To avoid the possibility of a gas/air embolism during intrauterine laser surgery, it is strongly recommended that gas or air not be used for insufflation or for cooling the laser fiber tip during the procedure. A liquid distention medium provides adequate visualization and will also serve as a cooling agent for the laser fiber tip.
To assure that this message is conveyed to all medical, nursing and technical personnel, FDA suggests posting this Safety Alert or the following WARNING where it will be visible to users of the laser:
WARNING: DURING INTRAUTERINE LASER SURGERY, DO NOT USE GAS OR AIR FOR COOLING THE LASER FIBER TIP OR FOR INSUFFLATION. THIS MAY CAUSE LIFE-THREATENING GAS OR AIR EMBOLISM.
I would appreciate your sharing this Safety Alert with others who might find it useful. Thank you for your help in disseminating this important information.

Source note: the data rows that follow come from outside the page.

(* ===== verification/VmRemap.v ===== *)
(** * Resizing and moving mappings: [vm_remap] and [vm_remap_fixed] *)

From Stdlib Require Import ZArith Lia Bool.
From stdpp Require Import base list option gmap.
From S2P Require Import Prelude Mmu Frames PageTable PageTableFacts StateMonad Rbtree RbtreeFacts RbtreeRemove VmArea VmAreaFacts Vm VmPages VmPageOps VmOps VmProtect VmCow VmFault VmRange VmBrk VmEntry VmMove.
Open Scope Z_scope.
Open Scope prog_scope.

Section remap.
Context {A : Type} `{!Frames A, !FramesOk A}.
Implicit Types (s : state A) (o : Z -> Z) (T : gset Z) (ls : alist).

(** The mapping can grow where it is. *)
Definition extendable ls (old len new_len : Z) : Prop :=
  user_range old (old + new_len) = true /\ range_clear ls (old + len) (old + new_len).

(** The area of [old] goes on to [old + new_len]. *)
Definition extended (old len new_len : Z) s ls s' ls' : Prop :=
  (exists r, (forall addr, old <= addr < old + len -> view ls addr = Some (area_view r addr)) /\
    forall addr, view ls' addr =
      if (old + len <=? addr) && (addr <? old + new_len) then Some (area_view r addr) else view ls addr) /\
  forall va, user_page va -> pte s' va = pte s va.

(** Why [vm_remap] fails. *)
Definition remap_error (old len new_len flags err : Z) s ls : Prop :=
  (err = - EINVAL /\ (~ aligned old \/ len = 0 \/ new_len = 0 \/ 2 ^ 64 <= old + len)) \/
  (err = - EFAULT /\ ~ solid ls old (old + len)) \/
  (err = - ENOMEM /\ (credit s < 3 \/ len < new_len /\ ~ extendable ls old len new_len /\
     (Z.land flags MREMAP_MAYMOVE = 0 \/ spare (fr s) < 3 * (len / PAGE_SIZE) \/
      forall c, mmap_base (vm s) <= c -> c + new_len <= STACK_FLOOR -> ~ range_clear ls c (c + new_len)))).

FDA is interested in learning about any experience associated with gas embolism during intrauterine surgery or other procedures where gas or air is used. Please direct this information to our voluntary Problem Reporting Program, c/o the United States Pharmacopeia, 12601 Twinbrook Parkway, Rockville, Maryland 20852 or call our toll-free number: 1-800-638-6725.
If you have any questions on this Safety Alert, please contact:
Gregory P. Alexander, M.D.
Office of Health Affairs
Center for Devices and Radiological Health, FDA, HFZ-70
1390 Piccard Drive
Rockville, MD 20850
John C. Villforth
Center for Devices and Radiological Health
Food and Drug Administration
1. Lasers Surg Med 9:183-185(1989).
2. Intensive Care Med 8:239 (1982).
3. Am J Obstet Gynecol 61(4):877-879 (1989)
4. ECRI Health Devices 18(9):325-326 (1989).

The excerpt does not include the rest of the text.